Review: Dead Until Dark, by Charlaine Harris

Dead Until Dark
Charlaine Harris
2008 – this edition
Ace Books
ISBN: 978-0-44101-699-0 (paperback) and 978-1-42816-086-6 (audiobook)
292 pages; 9 hours, 26 minutes

Dead Until Dark is the first novel in Charlaine Harris’ Southern Vampire Mysteries. You might be familiar with the HBO series based on these books, True Blood. I’m not (yet) a True Blood watcher, and I’m new to the Sookie Stackhouse universe, but ho boy, am I hooked.

I started off listening to Dead Until Dark as an audio book while on a road trip, and finished the story with the paperback when we got home. Of the audio book, let me say that I loved the narrator, Joanna Parker. She had the perfect Southern drawl and the pacing and phrasing I’m accustomed to hearing down here. Not everyone can pull this off, so kudos to Ms. Parker; she voices Sookie quite well. I wasn’t as fond of her portrayals of the male characters, but, since this is Sookie’s story and is told from her point of view, it works.
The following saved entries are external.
(* ===== verification/CacheAccess.v ===== *)
(** * Buffers, callbacks and lists

    The remaining rules: reading a chain under its lock, allocating and using
    buffers, and the check of the pins that lets an evictor take an entry out. *)
From iris.proofmode Require Import proofmode.
From iris.algebra Require Import auth gmultiset.
From iris.base_logic Require Import base_logic.
From iris.base_logic.lib Require Import own iprop ghost_map.
From S2P Require Import Prelude Types CacheTypes CacheState Cache CacheLinks CacheWf CacheFacts.
From S2P Require Import CacheSystem CacheClients CacheThreads CacheWp CacheGhost CacheRules CacheLocking CacheOwned CacheShifts.

Section access.
Context {D : Type} `{!cacheG Σ} (γ : names).
Implicit Types (s : cstate D) (l : loc) (e : kes_extent_entry) (ch : list loc)
  (chains : gmap Z (list loc)) (st : gmap loc status).
Local Abbreviation W := (wp (shared (D := D) γ)).

(** ** Steps that leave everything alone *)

Lemma wp_out_of_fuel {A} (Q : A -> iProp Σ) : ⊢ W out_of_fuel Q.
Proof. iApply wp_act. iIntros (s) "S". iModIntro. iSplitR; [done|]. iIntros (y s' [=]). Qed.
Lemma wp_walk_fuel Q : (∀ n, Q n) -∗ W walk_fuel Q.
Proof. iIntros "HQ". iApply wp_reads. iIntros (s) "S". iExists _. iFrame "S". by iSplitR. Qed.
Lemma wp_get_timestamp Q : (∀ t, Q t) -∗ W get_timestamp Q.
Proof. iIntros "HQ". iApply wp_reads. iIntros (s) "S". iExists _. iFrame "S". by iSplitR. Qed.
Lemma wp_elapse sec nsec script Q : Q tt -∗ W (elapse sec nsec script) Q.
Proof.
  iIntros "HQ". iApply wp_writes. iIntros (s) "S". iExists _. iSplitR; [done|]. iFrame "HQ". iModIntro.
  open_shared. close_with X Y heads ends locks chains order st infos lsd. iFrame "∗%".
Qed.

(** ** Chains under a lock *)

Lemma nodes_seg (γl : gname) (m : gmap loc links) ls :
  ghost_map_auth γl 1 m -∗ nodes γl ls -∗ ⌜seg m None ls None⌝.
Proof.
  iIntros "Hm (%m' & Hn & %Hs & %Hd)". iDestruct (ghost_map_lookup_big with "Hm Hn") as %Hsub.
  iPureIntro. eapply seg_frame; [|exact Hs]. intros x [k Hk]%Hd. rw Hk. by eapply lookup_weaken.
Qed.

(** A bucket with this chain in memory. *)
Definition has_chain s (i : Z) ch : Prop :=
  (c ← cs_cache s; c_heads c !! Z.to_nat i) = Some (head ch) /\ seg (cs_hash s) None ch None.

Class Holds (R : iProp Σ) (i : Z) (ch : list loc) : Prop :=
  holds s : shared γ s -∗ R -∗ ⌜has_chain s i ch⌝.
#[export] Instance holds_chain i ch : Holds (chain_at γ i ch) i ch.
Proof.
  iIntros (s) "S (_ & Hh & Hn)". open_shared. iDestruct (nodes_seg with "Shash Hn") as %Hs.
  iDestruct (ghost_map_lookup with "Sheads Hh") as %Eh. iPureIntro. split; [|done].
  destruct (cache_there _ _ _ Hc) as (c & Hcs & _). rw Hcs. by apply (co_heads _ _ _ Hc c i).
Qed.
#[export] Instance holds_reading i ch : Holds (reading γ i ch) i ch.
Proof.
  iIntros (s) "S Hr". open_shared. iDestruct (reading_in with "SY Hr") as %Hin.
  pose proof (lo_readers _ _ _ _ _ Hl i ch Hin) as Hch. pose proof (lo_count _ _ _ _ _ Hl i ch Hch) as Hm.
  pose proof (proj1 (elem_of_multiplicity _ _) Hin) as Hpos. rw Hm in Hpos.
  iDestruct (big_sepM_lookup _ chains i ch with "Kch") as "K"; [done|].
  destruct (cs_held s !! LBucket i) as [[|n]|]; [lia| |lia]. cbn [chain_kept].
  iDestruct "K" as "(_ & Hh & Hn)". iDestruct (nodes_seg with "Shash Hn") as %Hs.
  iDestruct (ghost_map_lookup with "Sheads Hh") as %Eh. iPureIntro. split; [|done].
  destruct (cache_there _ _ _ Hc) as (c & Hcs & _). rw Hcs. by apply (co_heads _ _ _ Hc c i).
Qed.

Lemma wp_head_of R i ch Q : Holds R i ch -> R -∗ (R -∗ Q (head ch)) -∗ W (load_head i) Q.
Proof.
  iIntros (HR) "HR HQ". iApply wp_reads. iIntros (s) "S". iDestruct (HR with "S HR") as %[Hh _].
  iExists _. iFrame "S". iSplitR; [done|]. by iApply "HQ".
Qed.
Lemma wp_hash_of R i ch1 l ch2 Q :
  Holds R i (ch1 ++ l :: ch2) -> R -∗ (∀ k, ⌜lk_next k = head ch2⌝ -∗ R -∗ Q k) -∗ W (load_hash l) Q.
Proof.
  iIntros (HR) "HR HQ". iApply wp_reads. iIntros (s) "S". iDestruct (HR with "S HR") as %[_ Hs].
  apply seg_links in Hs. iExists _. iFrame "S". iSplitR; [done|]. iApply ("HQ" with "[] HR").
  iPureIntro. cbn. apply nxt_head.
Qed.

(** ** The last check of an evictor *)

Definition in_hand i ch (order0 : list loc) l e : iProp Σ :=
  locked γ (LBucket i) ∗ locked γ LCache ∗ locked γ (LEntry l) ∗ entry_at γ l e ∗
  i ↪[n_chains γ] ch ∗ tt ↪[n_order γ] order0.
Definition taken_out i ch (order0 : list loc) l e : iProp Σ :=
  locked γ (LBucket i) ∗ locked γ LCache ∗ locked γ (LEntry l) ∗
  l ↪[n_entries γ] e ∗ l ↪[n_status γ] Closed ∗ buffer_at γ (info_of e) ∗
  i ↪[n_chains γ] (without l ch) ∗ tt ↪[n_order γ] (without l order0) ∗
  ⌜l ∈ ch /\ NoDup ch /\ l ∈ order0 /\ NoDup order0⌝.

Lemma wp_pins_load i ch (order0 : list loc) l e Q :
  bucket (e_id e) = i -> e_ref_count e = 0 -> e_cond_waiters e = 0 ->
  in_hand i ch order0 l e -∗
  (∀ p, (if p =? 0 then taken_out i ch order0 l e else in_hand i ch order0 l e) -∗ Q p) -∗
  W (pins_load l) Q.
Proof.
  iIntros (Hb Hr Hw) "(Hx & HL & Hl & He & Hch & Ho) HQ". iApply wp_reads. iIntros (s) "S".
  iDestruct (public_entry γ _ l with "S He") as "#(%e1 & %E1 & _)".
  iAssert ⌜is_Some (cs_pins s !! l)⌝%I as %[p Ep].
  { open_shared. iPureIntro. rw (Hp l) E1. by eexists. }
  iExists p. iSplitR; [done|]. destruct (Z.eqb_spec p 0) as [->|Hp].
  - iMod (chain_close γ s i ch order0 l e with "S Hx HL Hl He Hch Ho") as "($ & Hrest)"; [done|done|].
    iModIntro. iApply "HQ". iFrame "Hrest".
  - iModIntro. iFrame "S". iApply "HQ". destruct (Z.eqb_spec p 0); [done|]. iFrame.
Qed.

(** ** Buffers *)

Lemma wp_alloc_buffer size Q :
  (∀ r, match r with Some p => p ↪[n_bufs γ] Z.to_nat size | None => True end -∗ Q r) -∗
  W (alloc_buffer size) Q.
Proof.
  iIntros "HQ". iApply wp_act. iIntros (s) "S".
  destruct (next_failure (cs_env s)) as [[] v] eqn:Ev; cbn -[bump].
  { iSplitR; [done|]. iIntros "!>" (y s' [= <- <-]). iSplitR "HQ"; [|by iApply "HQ"].
    open_shared. close_with X Y heads ends locks chains order st infos lsd. iFrame "∗%". iPureIntro.
    unfold next_failure in Ev. destruct (env_script (cs_env s)); by simplify_eq/=. }
  iModIntro. iSplitR; [done|]. iIntros (y s' [= <- <-]). set (p := env_next v). open_shared.
  assert (p = env_next (cs_env s)) as Ep.
  { unfold next_failure, p in *. destruct (env_script (cs_env s)); by simplify_eq/=. }
  destruct (Hf p) as (F1 & F2 & F3 & F4 & F5 & F6); [lia|].
  set (content := take (Z.to_nat size) (env_junk v p size ++ replicate (Z.to_nat size) 0)).
  assert (length content = Z.to_nat size) as Hlen.
  { unfold content. rw length_take length_app length_replicate. lia. }
  iMod (ghost_map_insert p (Z.to_nat size) with "Sbufs") as "[Sbufs H1]"; [by rw lookup_fmap F6|].
  iModIntro. iSplitR "HQ H1"; [|by iApply "HQ"].
  close_with X Y heads ends locks chains order st infos lsd. rw fmap_insert Hlen. iFrame "∗%". iPureIntro.
  intros z Hz. cbn in Hz. assert (p ≠ z) by lia. destruct (Hf z) as (? & ? & ? & ? & ? & ?); [lia|].
  rw lookup_insert_ne; done.
Qed.

Lemma wp_free_buffer p (n : nat) Q : p ↪[n_bufs γ] n -∗ Q tt -∗ W (free_buffer p) Q.
Proof.
  iIntros "Hb HQ". iApply wp_writes. iIntros (s) "S". open_shared.
  iDestruct (ghost_map_lookup with "Sbufs Hb") as %E. rw lookup_fmap in E.
  apply fmap_Some in E as (b & Hb & _). rw Hb. cbn. iExists _. iSplitR; [done|].
  iMod (ghost_map_delete with "Sbufs Hb") as "Sbufs". iModIntro. iFrame "HQ".
  close_with X Y heads ends locks chains order st infos lsd. rw fmap_delete. iFrame "∗%". iPureIntro.
  intros z Hz. destruct (Hf z Hz) as (? & ? & ? & ? & ? & ?). rw lookup_delete_None. tauto.
Qed.

(** A published entry has its buffer. *)
Lemma public_buffer P s l inf :
  Shows (D := D) γ P l -> shared γ s -∗ (P ∗ known γ l inf) -∗
  ⌜exists p b, in_data inf = Some p /\ cs_bufs s !! p = Some b /\ in_size inf <= Z.of_nat (length b) /\
    in_size inf = extent_data_size (in_id inf) /\ is_Some (cs_cache s)⌝.
Proof.
  intros HP. iIntros "S [HP #Hk]". open_shared.
  iAssert ⌜st !! l = Some Public⌝%I as %Hst.
  { iApply (HP s with "[-HP] HP"). unfold shared_with. iFrame "∗%". }
  iDestruct (big_sepM_lookup _ st l Public with "Kent") as "[(%inf' & #Hk' & Hb) _]"; [exact Hst|].
  iDestruct (ghost_map_lookup with "Sinf Hk") as %E1. iDestruct (ghost_map_lookup with "Sinf Hk'") as %E2.
  rw E1 in E2. injection E2 as <-. iDestruct "Hb" as (p n Hp' Hs' Hn) "Hb".
  iDestruct (ghost_map_lookup with "Sbufs Hb") as %E. rw lookup_fmap in E.
  apply fmap_Some in E as (b & Hb & ->). iPureIntro. exists p, b. split_and!; [done..|].
  destruct (cache_there _ _ _ Hc) as (c & -> & _). by eexists.
Qed.

(** Storing into a buffer does not change what is owned. *)
Lemma shared_store s p (b b' : list Z) d :
  cs_bufs s !! p = Some b -> length b' = length b ->
  shared γ s -∗ shared γ (set_dev d (set_bufs (<[p := b']> (cs_bufs s)) s)).
Proof.
  iIntros (Hb Hlen) "S". open_shared. close_with X Y heads ends locks chains order st infos lsd.
  rw fmap_insert Hlen (insert_id (_ <$> cs_bufs s)); [|by rw lookup_fmap Hb]. iFrame "∗%". iPureIntro.
  intros z Hz. destruct (Hf z Hz) as (? & ? & ? & ? & ? & ?).
  rw lookup_insert_ne; [done|]. intros <-. congruence.
Qed.
Lemma shared_dev s d : shared γ s -∗ shared γ (set_dev d s).
Proof. iIntros "S". open_shared. close_with X Y heads ends locks chains order st infos lsd. iFrame "∗%". Qed.

Lemma wp_call_read P f id l inf Q :
  Shows (D := D) γ P l -> reads_succeed f ->
  P -∗ known γ l inf -∗ (P -∗ Q KES_SUCCESS) -∗ W (call_read f id (in_data inf) (in_size inf)) Q.
Proof.
  intros HP Hf. iIntros "HP #Hk HQ". iApply wp_act. iIntros (s) "S".
  iDestruct (public_buffer P s l inf HP with "S [$HP $Hk]") as %(p & b & Hp & Hb & Hn & _ & [c Hcs]).
  rw Hcs Hp Hb. destruct (Z.ltb_spec (Z.of_nat (length b)) (in_size inf)); [lia|].
  pose proof (Hf (cc_device_handle (c_config c)) id (in_size inf) (cs_dev s)) as Hsucc.
  destruct (f _ _ _ _) as [[r bytes] d]. cbn in Hsucc. subst r.
  iModIntro. iSplitR; [done|]. iIntros (y s' [= <- <-]). iModIntro.
  iSplitL "S"; [|by iApply "HQ"]. iApply (shared_store with "S"); [done|].
  rw length_splice length_take. lia.
Qed.
Lemma wp_call_write P f id l inf Q :
  Shows (D := D) γ P l ->
  P -∗ known γ l inf -∗ (∀ r, P -∗ Q r) -∗ W (call_write f id (in_data inf) (in_size inf)) Q.
Proof.
  intros HP. iIntros "HP #Hk HQ". iApply wp_act. iIntros (s) "S".
  iDestruct (public_buffer P s l inf HP with "S [$HP $Hk]") as %(p & b & Hp & Hb & Hn & _ & [c Hcs]).
  rw Hcs Hp Hb. destruct (Z.ltb_spec (Z.of_nat (length b)) (in_size inf)); [lia|].
  destruct (f _ _ _ _) as [r d]. iModIntro. iSplitR; [done|]. iIntros (y s' [= <- <-]). iModIntro.
  iSplitL "S"; [by iApply shared_dev|by iApply "HQ"].
Qed.
Lemma wp_client_store P p bytes l inf Q :
  Shows (D := D) γ P l -> in_data inf = Some p -> Z.of_nat (length bytes) <= extent_data_size (in_id inf) ->
  P -∗ known γ l inf -∗ (P -∗ Q tt) -∗ W (client_store p bytes) Q.
Proof.
  intros HP Hp Hlen. iIntros "HP #Hk HQ". iApply wp_writes. iIntros (s) "S".
  iDestruct (public_buffer P s l inf HP with "S [$HP $Hk]") as %(p' & b & Hp' & Hb & Hn & Hsz & _).
  rw Hp in Hp'. injection Hp' as <-. rw Hb. cbn -[splice]. destruct (Nat.leb_spec (length bytes) (length b)); [|lia].
  iExists _. iSplitR; [done|]. iModIntro. iSplitL "S"; [|by iApply "HQ"].
  assert (set_bufs (<[p:=splice 0 bytes b]> (cs_bufs s)) s =
    set_dev (cs_dev s) (set_bufs (<[p:=splice 0 bytes b]> (cs_bufs s)) s)) as -> by done.
  iApply (shared_store with "S"); [done|]. rw length_splice. lia.
Qed.
End access.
I know that these are, in addition to being paranormal stories, mysteries, but between you, me, and the Internet, I’m not a big reader of mysteries–my teenage Agathe Christie binge aside, they don’t usually grab me. Dead Until Dark is definitely a mystery, but for me, that aspect took a back seat to the supernatural parts. Good for me, though I’m not sure how an avid mystery reader might react.

I really, really enjoy Sookie’s voice in this series. She’s old enough to know who she is and have a set idea of what is right or wrong, but not so old that she’s set in her ways and unable to adapt the events she finds herself in. I love the fact that she considers her telepathy a disability, and that she’s quite firm in her belief that it is a defect. It is a skill that so many people would, hypothetically, love to have, but we learn from the get go that she doesn’t want it, doesn’t want the potential to have power over others, doesn’t want to know everybody’s secrets. This makes her hugely appealing. I’m a sucker for a protagonist who doesn’t want the power they have. I don’t generally relate to the power-hungry.

I very much appreciate, too, that Sookie’s first instinct is to do the right thing, be it helping a friend out, accommodating family, or helping someone desperately in need of help. She does these things because they are the right thing to do, not because she expects recompense or attention–and she manages not to be sanctimonious about it. She hates to complain, doesn’t whine, and moves forward. It’s just what she does, and it becomes clear that this nose to the grindstone, no nonsense outlook is a defining trait of hers. it is a familiar ethic, one I associate with my blue-collar and working-class family members.

On the whole, Dead Until Dark is a fun read. Having the story filter through Sookie’s perception means that we get just enough detail, but nothing over the top. So any violence is described, but not to the point of being horrifying, any sexual encounters, again, are described, but not in the explicit detail you might find elsewhere. There’s a nice balance there that I appreciate. I get the impression that the television show takes both the violent and sexual aspects and revels in them, so I was glad when I found that not to be the case here.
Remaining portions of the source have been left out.